By Joe Paonessa Aug 2, 2017
About two months ago, T-Mobile officially took its Digits platform out of beta and made it available to "all" T-Mobile customers. By all I mean T-Mobile postpaid customers, while those of us on legacy prepaid plans such as the infamous $30 prepaid plan have been left in the dark.
As a refresher, the T-Mobile Digits platform allows eligible subscribers to be able to talk and text on devices other than their main phone line such as on PC's, tablets and other cell phones. The other cell phones don't even need to be on the T-Mobile network for Digits to work.
On the surface, this sounded great to me. I have two different cell phones and lines, one which I use to review different MVNO's and carriers with and the other is my normal day to day prepaid line on the T-Mobile network. I was excited with the launch of Digits as by the sound of it, it meant I would no longer have to take two phones out with me into the world. Of course, I have since been disappointed to find out that T-Mobile never enabled the feature on prepaid lines such as mine.
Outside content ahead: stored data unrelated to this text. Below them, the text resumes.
Lemma hex_token_after_t ns1 ns2 u v r r' : valid ns1 → valid ns2 → uuid_ok u → uuid_ok v →
  prefix ns1 +:+ "-t-" +:+ uuid_hex u +:+ r = prefix ns2 +:+ "-t-" +:+ uuid_hex v +:+ r' → u = v.
Proof.
  intros H1 H2 Hu Hv E. apply uuid_hex_inj; [done..|]. apply (inj chars).
  apply (f_equal chars) in E. rewrite !chars_app in E.
  apply token_after_t in E; [done|by apply prefix_chars|by apply prefix_chars|apply hex_chars_length|apply hex_chars_length
    |apply hex_chars_digits|apply hex_chars_digits].
Qed.

Lemma uuid_token_first u v r r' : uuid_ok u → uuid_ok v →
  uuid_str u +:+ r = uuid_str v +:+ r' → u = v.
Proof.
  intros Hu Hv E. apply uuid_str_inj; [done..|]. apply (inj chars).
  apply (f_equal chars) in E. rewrite !chars_app in E.
  apply same_length_split in E as [E _]; [done|by rewrite !uuid_chars_length].
Qed.

Lemma hex_token_first u v r r' : uuid_ok u → uuid_ok v →
  uuid_hex u +:+ r = uuid_hex v +:+ r' → u = v ∧ r = r'.
Proof.
  intros Hu Hv E. apply (f_equal chars) in E. rewrite !chars_app in E.
  apply same_length_split in E as [E Er]; [|by rewrite !hex_chars_length].
  split; [by apply uuid_hex_inj, (inj chars)|by apply (inj chars)].
Qed.

(** A name up to its tenant, then [rest]. *)
Definition shape (ns : TenantNamespaces.t) (x : surface) (rest : string) : string :=
  match system x with
  | 0 => "tenants/" +:+ uuid_str (tenant_id ns) +:+ rest
  | 1 => prefix ns +:+ ":tenant:" +:+ uuid_str (tenant_id ns) +:+ rest
  | 2 | 5 | 6 => prefix ns +:+ "-t-" +:+ uuid_hex (tenant_id ns) +:+ rest
  | 3 => prefix ns +:+ "_t_" +:+ uuid_hex (tenant_id ns) +:+ rest
  | 4 => prefix ns +:+ ".tenant." +:+ uuid_str (tenant_id ns) +:+ rest
  | 7 => "tenant-" +:+ uuid_hex (tenant_id ns) +:+ rest
  | 8 => prefix ns +:+ "/tenant/" +:+ uuid_str (tenant_id ns) +:+ rest
  | _ => prefix ns +:+ "/tenants/" +:+ uuid_str (tenant_id ns) +:+ rest
  end%nat.

Lemma Ok_inj {A} (a b : A) : Ok a = Ok b → a = b.
Proof. by intros [=]. Qed.

Lemma name_has_shape ns x name : name_on ns x = Ok name → ∃ rest, name = shape ns x rest.
Proof.
  destruct x; cbn [name_on]; intros E;
    repeat (apply bind_ok in E as (? & _ & E)); apply Ok_inj in E; rewrite <- E; eexists; reflexivity.
Qed.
Upon announcement of the Digits platform, my immediate concern was over the potential security issues that it could cause. Such issues include the possibility of someone hacking into your account and gaining access to your text messages as well as having the ability to send messages and place phone calls on your behalf. It turns out that I overlooked an even bigger implication of such a hack, and that is, what happens when one of your other accounts such as a PayPal account has two factor authentication enabled on it? What happens when your T-Mobile Digits line is tied to your PayPal account?
A couple of weeks ago I read a story told by software developer Justin Williams, whose PayPal account got hacked in part due to a security gaffe made by an AT&T customer support representative.
In a blog post, Justin stated that he uses a password manager which affords him the ability to create unique passwords as complex as the sites he logs into them with will allow. He also uses 2 factor authentication whenever possible. Both are practices that I follow and encourage others to as well.
Of course, no matter how hard you try to secure yourself online, you're in the simplest of terms, only as secure as the weakest link in your login security chain.
In the case of Justin, the weakest link in his online security chain wasn't himself, but rather a customer support representative from AT&T and perhaps PayPal.
Unfortunately for Justin, he became a victim of cell phone number identity theft. If you don't think that this is serious business, read on.
The theft occurred when a hacker repeatedly called AT&T customer support trying to get into his phone account. Initially the hacker was rejected, because he didn't have a pass code/pin number to give to customer support, however the hacker eventually got around that as one customer support representative for some reason didn't require the passcode. And just like that, the hacker was able to transfer Justin's phone number to another SIM card so that the perpetrator could use it with his own burner phone.
Once the hacker had Justin's number under his control, he was able to victimize Justin's finances. The hacker was able to transfer $200 AUD out of Justin's bank account courtesy of PayPal. Although Justin had two factor authentication enabled on his PayPal account, PayPal's security system isn't necessarily what you'd call robust.
You see, in order to reset a password on a PayPal account, all that's needed is a phone number and an email address. When you go through the lost password process with PayPal, PayPal will ask you to confirm your identity by sending you a text message that contains a security code that you must enter into the PayPal website. Once you enter the code into the website, PayPal allows you to set up a new password right then and there, without needing to login to your email account.
From this story, we can learn a few things about online security and how it relates to your mobile phone service provider, T-Mobile Digits, Google Voice and the likes.
Though T-Mobile Digits and Google Voice may provide a lot of convenience to their respective users, having a mobile phone number that can be accessed over the web through a PC, tablet or any other device one can dream of, doesn't come without risk.
As we can see by what happened with Justin, if a hacker can gain control of your phone number, it could be game over for you and your finances among other things.
With your T-Mobile number now online, those who have ill intentions now have another way to gain access to and control of your phone number, so be sure you are using good security practices such as strong passwords to protect your account.
It would also be nice to see T-Mobile offer and enable 2 factor authentication on its customer's phone lines now that it's subscriber's phone numbers are essentially in the cloud. Of course all the additional security measures that you may place on your account become moot if a hacker is able to use a little social engineering to gain control over your phone number which is likely how it happened for Justin.